Un estudio presentado en el artículo de Forbes (The Unexpectedly Large Impacts Of Small Hydropower) muestra que las PCHs realmente tienen un mayor impacto por megavatio que los grandes proyectos hidroeléctricos. Un artículo del geólogo Dr. Pierre Girard (2010) también muestra que ante estos posibles impactos de cada PCH, hay efectos acumulativos, es decir, con cada nueva represa, los impactos se suman.

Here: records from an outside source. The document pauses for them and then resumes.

(** Each key runs the operation of the editor it stands for. *)
Definition edit_op (o : edit) : M terminal unit :=
  match o with
  | Type_ c => insert_char c
  | Rub => delete_back
  | Cut => delete_forward
  | Left => move_left
  | Right => move_right
  | Home => move_to_start
  | End_ => move_to_end
  | Kill => delete_to_end
  end.

Lemma backspace_ascii caps : scancode_to_ascii ScanCode.Backspace caps = 0.
Proof. by destruct caps. Qed.

Lemma key_for_op e o : key_for e o → process_key e = edit_op o.
Proof.
  intros Hk. unfold process_key. fold (ascii_of e). destruct o; cbn [key_for edit_op] in *; unfold extended_key, ctrl_key in Hk.
  - destruct Hk as (-> & -> & Hc). by rewrite (proj2 (Z.eqb_neq _ _) Hc).
  - destruct Hk as [-> Hs]. unfold ascii_of. rewrite Hs, backspace_ascii. done.
  - destruct Hk as [(-> & -> & [Hs _] & ->)|[-> ->]]; [|done]. by rewrite (proj2 (Z.eqb_neq _ _) Hs).
  - destruct Hk as [(-> & -> & [Hs _] & ->)|[-> ->]]; [|done]. by rewrite (proj2 (Z.eqb_neq _ _) Hs).
  - destruct Hk as [(-> & -> & [Hs _] & ->)|[-> ->]]; [|done]. by rewrite (proj2 (Z.eqb_neq _ _) Hs).
  - by destruct Hk as [-> ->].
  - by destruct Hk as [-> ->].
  - by destruct Hk as [-> ->].
Qed.

Lemma edit_op_run s n c0 r l i o : editing s n c0 r l i → row_room n c0 l o → overruns s l i o = false → length l + 3 < KS_MAX →
  (∀ c, o = Type_ c → c ≠ 10) →
  wp (edit_op o) False (λ _ s', editing s' n c0 r (edit_line o (l, i)).1 (edit_line o (l, i)).2) s.
Proof.
  intros Hed Hroom Hov Hmax Hnl. pose proof (ed_index _ _ _ _ _ _ Hed) as [_ Hi]. destruct o; cbn [edit_op].
  - apply insert_char_run; [done|by apply Hnl|done|done|]. cbn [overruns] in Hov. lia.
  - eapply wp_mono; [by apply (delete_back_run _ n c0 r l i)|done|]. intros [] s' H. cbn.
    destruct (Z.eqb_spec i 0) as [->|]; [done|]. rewrite del_cuts in H by lia. by replace (i - 1 + 1) with i in H by lia.
  - eapply wp_mono; [by apply (delete_forward_run _ n c0 r l i)|done|]. intros [] s' H. cbn [edit_line fst snd]. rewrite <- del_cuts by lia.
    destruct (Z.eqb_spec i (length l)); [|done]. rewrite del_cuts, take_ge, drop_ge, app_nil_r by lia. done.
  - by apply move_left_run.
  - by apply move_right_run.
  - by apply (move_to_start_run _ _ _ _ l i).
  - by apply (move_to_end_run _ _ _ _ l i).
  - by apply delete_to_end_run.
Qed.

Lemma edit_op_overruns s n c0 r l i o : editing s n c0 r l i → length l + 3 < KS_MAX → overruns s l i o = true → edit_op o s = Fault.
Proof.
  intros [Hk Hmax [Hidx Hi] _ _ _] Hm Hov. destruct o as [c| | | | | | |]; try done. cbn [edit_op overruns] in *.
  unfold insert_char, index. rewrite (bind_ok (gets _) _ s s i) by (unfold gets; by rewrite Hidx).
  pose proof (ks_insert_result _ l i c Hk) as H. cbn [kop_operand kop_result] in H. rewrite Hov in H. cbn [comes_out] in H.
  unfold on_line, on_tty, zoom, mbind, M_bind. by rewrite H by (split; lia).
Qed.
End editor.

(** C20: the line editor.  Take a terminal whose line [l] fits into its row of the console's text buffer, with the
    cursor before its [i]-th character and the row in the viewport, and press one of the editing keys, with
    whatever modifiers; a character is typed where the row has room for it.  If the character goes before
    the end of a line whose memory holds no byte more than the characters and the terminator, the handler
    writes past that memory.  Otherwise it returns; the line and its cursor are what the key does to a text
    with a cursor in it; the row of the text buffer holds the new line and blanks behind it; and the cursor
    of the console stands at the cursor of the line. *)
Theorem editing_key_edits_line (s : terminal) (n c0 r : Z) (l : list Z) (i : Z) (e : KeyEvent) (o : edit) :
  key_for e o → editing s n c0 r l i → row_room n c0 l o → Z.of_nat (length l) + 3 < KS_MAX →
  if overruns s l i o then process_key e s = Fault
  else ∃ s', process_key e s = Ok (s', ()) ∧ editing s' n c0 r (edit_line o (l, i)).1 (edit_line o (l, i)).2.
Proof.
  intros He Hed Hroom Hmax. rewrite (key_for_op e o He). destruct (overruns s l i o) eqn:Hov; [by eapply edit_op_overruns|].
  destruct (wp_total _ _ _ (edit_op_run s n c0 r l i o Hed Hroom Hov Hmax ltac:(by intros c ->; destruct He as (_ & <- & _); apply ascii_not_newline))) as (s' & [] & H1 & H2).
  by exists s'.
Qed.

(** A screen of seven columns that shows a prompt and the line "ab", with the cursor between the two. *)
Definition demo_text : M console unit := _ ← put_char 62; _ ← put_char 97; _ ← put_char 98; move_cursor (-1) 0.
Definition demo_page : Z → Z → Z := put_at_page (put_at_page (put_at_page (λ _ _, 32) 0 0 62) 0 1 97) 0 2 98.
Definition demo_line (spare : nat) (con : console) : terminal :=
  mk_terminal (mk_DevTty (str [97; 98] (Some 0 :: replicate spare None)) [] 1 0) con keyboard0 demo_user.

(** The state a run ends in. *)
Definition ran (m : M console unit) (s : console) : console := match m s with Ok (s', _) => s' | _ => s end.
Lemma ran_wp (m : M console unit) (s : console) (P : console → Prop) : wp m False (λ _ s', P s') s → P (ran m s).
Proof. unfold wp, ran. by destruct (m s) as [[]| | |]. Qed.

(** The screen is exactly seven characters wide and two high. *)
Definition demo_terminal (spare : nat) : terminal := demo_line spare (ran demo_text (demo_screen 56 32)).

Lemma demo_text_run s : con_ready s → screen_cols s = 7 ∧ cursor_col s = 0 ∧ cursor_row s = 0 → buffer s = [] →
  wp demo_text False (λ _ con, on_page con 7 2 0 demo_page) s.
Proof.
  intros Hready Hs Hb. unfold demo_text. apply wp_bind. apply (put_on_ready _ 7 0 0 (λ _ _, 32)); [done..| |done|done|done|].
  { intros y x _ _. unfold text_at. by rewrite Hb. }
  intros s1 H1. apply wp_bind. eapply put_on_page; [exact H1|done..|]. intros s2 H2.
  apply wp_bind. eapply put_on_page; [exact H2|done..|]. intros s3 H3.
  eapply move_on_page; [exact H3|done..|]. by intros s4 H4.
Qed.

Lemma demo_screen_text : wp demo_text False (λ _ con, on_page con 7 2 0 demo_page) (demo_screen 56 32).
Proof.
  assert (con_ready (demo_screen 56 32)) as Hready.
  { pose proof (demo_memory 7168) as H. split_and!; [|done..]. split; [split; try done; exact H|..]; done. }
  exact (demo_text_run (demo_screen 56 32) Hready (conj eq_refl (conj eq_refl eq_refl)) eq_refl).
Qed.

Lemma demo_line_editing spare con : on_page con 7 2 0 demo_page → editing (demo_line spare con) 7 1 0 [97; 98] 1.
Proof.
  intros Hp. split; [right; by eexists|done|done|done|by repeat constructor|]. exists demo_page. split; [done|].
  intros x Hx. assert (x ∈ seqZ 1 6) as Hin by (apply elem_of_seqZ; lia). clear Hx. revert x Hin.
  apply list.Forall_forall. by repeat constructor.
Qed.

Lemma demo_editing spare : editing (demo_terminal spare) 7 1 0 [97; 98] 1.
Proof. apply demo_line_editing. apply (ran_wp demo_text (demo_screen 56 32)). exact demo_screen_text. Qed.

(** An x typed with the caps lock on, while the line has memory to spare and while it has not. *)
Lemma editing_key_edits_line_witness : let e := mk_KeyEvent 45 0 false false false false true in
  (∃ s', process_key e (demo_terminal 13) = Ok (s', ()) ∧ editing s' 7 1 0 [97; 88; 98] 2) ∧
  process_key e (demo_terminal 0) = Fault.
Proof.
  intros e. split.
  - apply (editing_key_edits_line (demo_terminal 13) 7 1 0 [97; 98] 1 e (Type_ 88)); [done|apply demo_editing|done|done].
  - apply (editing_key_edits_line (demo_terminal 0) 7 1 0 [97; 98] 1 e (Type_ 88)); [done|apply demo_editing|done|done].
Defined.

La la cuenca del Alto Paraguay, donde se encuentra el Pantanal, actualmente tiene 52 proyectos hidroeléctricos en operación y se espera que se instalen otros 101 en los próximos años. ECOA y los socios regionales han estado estudiando el tema y la conclusión es que la presa traerá grandes efectos negativos ambientales, sociales y económicos al Pantanal, siendo el más visible el impedimento de la migración de peces para la reproducción. Dado que la pesca es la actividad que genera más trabajo e ingresos, podemos deducir los efectos económicos y sociales de estas empresas.

Un elemento importante a considerar es que si todas las PCHs proyectadas se agregan a las ya instaladas, la energía generada sería insignificante para el país. La asimetría sorprendente entre beneficios y daños, especialmente ambientales y sociales, está claramente identificada. Según la investigadora Silvia Santana Zanatta (2019), hoy, la cuenca del Alto Paraguay es responsable de la generación de un insignificante 0.70% del 63.98% de toda la energía hidroeléctrica brasileña producida. En otras palabras, la cuenca del Alto Paraguay produce solo 1,192.87KW de la cantidad de 108,462,348KW producida por los ríos del país.
  • Asociación Guyra Paraguay Conservación de Aves [Paraguay]
  • Ecoa - Ecologia e Ação [Brazil]
  • Fundación para la Conservación del Bosque Chiquitano [Bolivia]
  • Instituto Sociedade, População e Natureza [Brazil]
  • Verdens Skove [Denmark]
  • World Wide Fund for Nature - Brasil [Brazil]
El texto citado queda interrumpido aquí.